%%
(* ===== verification/SiteDomain.v ===== *)
(** * Sites: data and validation

    src/internal/core/site/domain.go and validation.go: the site aggregate and
    the checks on domains, document roots, certificate paths, versions and proxies
    that stand between a request and a generated web server configuration.

    A Go function that cleans an argument through its pointer returns the cleaned
    value here. *)

From S2P Require Import Prelude GoStrings GoPath GoRegexp GoTime AppErrors.
Local Open Scope string_scope.
Local Open Scope go_scope.

(** ** Data *)

(** source: internal/core/site/domain.go:12-19 (State) *)
Inductive State := StateActive | StateDisabled | StateError.

#[export] Instance State_eq_dec : EqDecision State.
Proof. solve_decision. Defined.

(** source: internal/core/site/domain.go:39-45 (DomainType) *)
Inductive DomainType := DomainPrimary | DomainAlias | DomainRedirect.

Definition is_primary (t : DomainType) : bool := match t with DomainPrimary => true | _ => false end.

(** source: internal/core/site/domain.go:47-53 (Domain) *)
Record Domain := { d_ID : string; d_SiteID : string; d_Domain : string; d_Type : DomainType }.

(** source: internal/core/site/domain.go:55-61 (App) *)
Record App := {
  a_SiteID : string; AppType : string; AppVersion : option string; ProxyTarget : option string;
  CustomConfig : option string;
}.

(** source: internal/core/site/domain.go:63-72 (SSL) *)
Record SSL := {
  ssl_ID : string; ssl_SiteID : string; Provider : string; CertPath : option string;
  KeyPath : option string; ForceHTTPS : bool; AutoRenew : bool; ssl_ExpiresAt : option time;
}.

(** source: internal/core/site/domain.go:21-37 (Site): [SSL_] is a pointer, here the
    address of a cell; see [Site.v] *)
Record Site := {
  ID : string; Name : string; ModuleID : string; RootPath : string; State_ : State;
  OwnerID : option string; Domains : list Domain; App_ : App; SSL_ : option nat;
  ProxyEnabled : bool; ProxyHost : string; ProxyPort : Z;
}.

(** source: internal/core/site/domain.go:74-90 (CreateRequest) *)
Record CreateRequest := {
  c_Name : string; c_Domain : string; c_ModuleID : string; c_RootPath : string; c_AppType : string;
  c_AppVersion : option string; c_ProxyTarget : option string; c_SSLEnabled : bool;
  c_SSLProvider : option string; c_SSLCert : option string; c_SSLKey : option string;
  c_ProxyEnabled : bool; c_ProxyHost : option string; c_ProxyPort : option Z;
}.

(** source: internal/core/site/domain.go:92-108 (UpdateRequest) *)
Record UpdateRequest := {
  u_Name : option string; u_ModuleID : option string; u_RootPath : option string;
  u_AppType : option string; u_AppVersion : option string; u_ProxyTarget : option string;
  u_SSLEnabled : option bool; u_SSLProvider : option string; u_SSLCert : option string;
  u_SSLKey : option string; u_ForceHTTPS : option bool; u_ProxyEnabled : option bool;
  u_ProxyHost : option string; u_ProxyPort : option Z;
}.

(** ** Validation *)

Definition hyphen : ascii := "-".

Fixpoint last_byte (s : string) : option ascii :=
  match s with
  | EmptyString => None
  | String c EmptyString => Some c
  | String _ s' => last_byte s'
  end.
Definition first_byte (s : string) : option ascii :=
  match s with EmptyString => None | String c _ => Some c end.

(** source: internal/core/site/validation.go:22-35 (validateDomain, one label) *)
Definition validate_label (label : string) : result error () :=
  if String.eqb label "" || (63 <? len label)%Z then
    Err (InvalidInput "domain contains an invalid DNS label")
  else if bool_decide (first_byte label = Some hyphen) || bool_decide (last_byte label = Some hyphen) then
    Err (InvalidInput "domain labels cannot start or end with a hyphen")
  else if negb (forallb (fun r => r_lower r || r_upper r || r_digit r || (r =? byte_val hyphen)%Z) (runes label))
  then Err (InvalidInput "domain contains invalid character")
  else Ok ().

(** source: internal/core/site/validation.go:11-37 (validateDomain) *)
Definition validateDomain (domain : string) : result error () :=
  let domain := trim_space domain in
  if String.eqb domain "" then Err (InvalidInput "domain is required")
  else if (253 <? len domain)%Z then Err (InvalidInput "domain must be at most 253 characters")
  else
    let domain := if has_suffix domain "." then trim_suffix domain "." else domain in
    for_each validate_label (split "." domain).

(** source: internal/core/site/validation.go:109-121 (isSafeLinuxPath) *)
Definition isSafeLinuxPath (value : string) : bool :=
  rooted value &&
  forallb (fun r => r_lower r || r_upper r || r_digit r || one_of "/._-" r) (runes value).

Definition backslash : ascii := ascii_of_nat 92.

Definition web_roots : list string := ["/var/www/"; "/srv/"].

(** source: internal/core/site/validation.go:39-57 (normalizeRootPath) *)
Definition normalizeRootPath (root : string) : result error string :=
  let root := trim_space root in
  if String.eqb root "" then Err (InvalidInput "root_path is required")
  else if contains_byte root backslash || negb (has_prefix root "/") then
    Err (InvalidInput "root_path must be an absolute Linux path")
  else
    let c := clean root in
    if negb (isSafeLinuxPath c) then Err (InvalidInput "root_path contains unsupported characters")
    else if existsb (fun prefix =>
              negb (String.eqb c (trim_suffix prefix "/")) && has_prefix (c ++ "/") prefix) web_roots
    then Ok c
    else Err (InvalidInput "root_path must be located below /var/www or /srv").

(** source: internal/core/site/validation.go:123-133 (allDigits) *)
Definition allDigits (value : string) : bool :=
  negb (String.eqb value "") && forallb r_digit (runes value).

(** source: internal/core/site/validation.go:59-70 (validatePHPVersion) *)
Definition validatePHPVersion (version : option string) : result error (option string) :=
  match version with
  | None => Ok None
  | Some v =>
      let value := trim_space v in
      match split "." value with
      | [a; b] => if allDigits a && allDigits b then Ok (Some value)
                  else Err (InvalidInput "php_version must use major.minor format")
      | _ => Err (InvalidInput "php_version must use major.minor format")
      end
  end.

Definition certificate_roots : list string := ["/etc/letsencrypt/"; "/var/lib/opendeploy/"].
%%
- BRIEF:
Exactly reproduce the entries in their entirety.

- SOLUTION FOR THIS TASK:
(* ===== verification/SiteDomain.v ===== *)
(** * Sites: data and validation

    src/internal/core/site/domain.go and validation.go: the site aggregate and
    the checks on domains, document roots, certificate paths, versions and proxies
    that stand between a request and a generated web server configuration.

    A Go function that cleans an argument through its pointer returns the cleaned
    value here. *)

From S2P Require Import Prelude GoStrings GoPath GoRegexp GoTime AppErrors.
Local Open Scope string_scope.
Local Open Scope go_scope.

(** ** Data *)

(** source: internal/core/site/domain.go:12-19 (State) *)
Inductive State := StateActive | StateDisabled | StateError.

#[export] Instance State_eq_dec : EqDecision State.
Proof. solve_decision. Defined.

(** source: internal/core/site/domain.go:39-45 (DomainType) *)
Inductive DomainType := DomainPrimary | DomainAlias | DomainRedirect.

Definition is_primary (t : DomainType) : bool := match t with DomainPrimary => true | _ => false end.

(** source: internal/core/site/domain.go:47-53 (Domain) *)
Record Domain := { d_ID : string; d_SiteID : string; d_Domain : string; d_Type : DomainType }.

(** source: internal/core/site/domain.go:55-61 (App) *)
Record App := {
  a_SiteID : string; AppType : string; AppVersion : option string; ProxyTarget : option string;
  CustomConfig : option string;
}.

(** source: internal/core/site/domain.go:63-72 (SSL) *)
Record SSL := {
  ssl_ID : string; ssl_SiteID : string; Provider : string; CertPath : option string;
  KeyPath : option string; ForceHTTPS : bool; AutoRenew : bool; ssl_ExpiresAt : option time;
}.

(** source: internal/core/site/domain.go:21-37 (Site): [SSL_] is a pointer, here the
    address of a cell; see [Site.v] *)
Record Site := {
  ID : string; Name : string; ModuleID : string; RootPath : string; State_ : State;
  OwnerID : option string; Domains : list Domain; App_ : App; SSL_ : option nat;
  ProxyEnabled : bool; ProxyHost : string; ProxyPort : Z;
}.

(** source: internal/core/site/domain.go:74-90 (CreateRequest) *)
Record CreateRequest := {
  c_Name : string; c_Domain : string; c_ModuleID : string; c_RootPath : string; c_AppType : string;
  c_AppVersion : option string; c_ProxyTarget : option string; c_SSLEnabled : bool;
  c_SSLProvider : option string; c_SSLCert : option string; c_SSLKey : option string;
  c_ProxyEnabled : bool; c_ProxyHost : option string; c_ProxyPort : option Z;
}.

(** source: internal/core/site/domain.go:92-108 (UpdateRequest) *)
Record UpdateRequest := {
  u_Name : option string; u_ModuleID : option string; u_RootPath : option string;
  u_AppType : option string; u_AppVersion : option string; u_ProxyTarget : option string;
  u_SSLEnabled : option bool; u_SSLProvider : option string; u_SSLCert : option string;
  u_SSLKey : option string; u_ForceHTTPS : option bool; u_ProxyEnabled : option bool;
  u_ProxyHost : option string; u_ProxyPort : option Z;
}.

(** ** Validation *)

Definition hyphen : ascii := "-".

Fixpoint last_byte (s : string) : option ascii :=
  match s with
  | EmptyString => None
  | String c EmptyString => Some c
  | String _ s' => last_byte s'
  end.
Definition first_byte (s : string) : option ascii :=
  match s with EmptyString => None | String c _ => Some c end.

(** source: internal/core/site/validation.go:22-35 (validateDomain, one label) *)
Definition validate_label (label : string) : result error () :=
  if String.eqb label "" || (63 <? len label)%Z then
    Err (InvalidInput "domain contains an invalid DNS label")
  else if bool_decide (first_byte label = Some hyphen) || bool_decide (last_byte label = Some hyphen) then
    Err (InvalidInput "domain labels cannot start or end with a hyphen")
  else if negb (forallb (fun r => r_lower r || r_upper r || r_digit r || (r =? byte_val hyphen)%Z) (runes label))
  then Err (InvalidInput "domain contains invalid character")
  else Ok ().

(** source: internal/core/site/validation.go:11-37 (validateDomain) *)
Definition validateDomain (domain : string) : result error () :=
  let domain := trim_space domain in
  if String.eqb domain "" then Err (InvalidInput "domain is required")
  else if (253 <? len domain)%Z then Err (InvalidInput "domain must be at most 253 characters")
  else
    let domain := if has_suffix domain "." then trim_suffix domain "." else domain in
    for_each validate_label (split "." domain).

(** source: internal/core/site/validation.go:109-121 (isSafeLinuxPath) *)
Definition isSafeLinuxPath (value : string) : bool :=
  rooted value &&
  forallb (fun r => r_lower r || r_upper r || r_digit r || one_of "/._-" r) (runes value).

Definition backslash : ascii := ascii_of_nat 92.

Definition web_roots : list string := ["/var/www/"; "/srv/"].

(** source: internal/core/site/validation.go:39-57 (normalizeRootPath) *)
Definition normalizeRootPath (root : string) : result error string :=
  let root := trim_space root in
  if String.eqb root "" then Err (InvalidInput "root_path is required")
  else if contains_byte root backslash || negb (has_prefix root "/") then
    Err (InvalidInput "root_path must be an absolute Linux path")
  else
    let c := clean root in
    if negb (isSafeLinuxPath c) then Err (InvalidInput "root_path contains unsupported characters")
    else if existsb (fun prefix =>
              negb (String.eqb c (trim_suffix prefix "/")) && has_prefix (c ++ "/") prefix) web_roots
    then Ok c
    else Err (InvalidInput "root_path must be located below /var/www or /srv").

(** source: internal/core/site/validation.go:123-133 (allDigits) *)
Definition allDigits (value : string) : bool :=
  negb (String.eqb value "") && forallb r_digit (runes value).

(** source: internal/core/site/validation.go:59-70 (validatePHPVersion) *)
Definition validatePHPVersion (version : option string) : result error (option string) :=
  match version with
  | None => Ok None
  | Some v =>
      let value := trim_space v in
      match split "." value with
      | [a; b] => if allDigits a && allDigits b then Ok (Some value)
                  else Err (InvalidInput "php_version must use major.minor format")
      | _ => Err (InvalidInput "php_version must use major.minor format")
      end
  end.

Definition certificate_roots : list string := ["/etc/letsencrypt/"; "/var/lib/opendeploy/"].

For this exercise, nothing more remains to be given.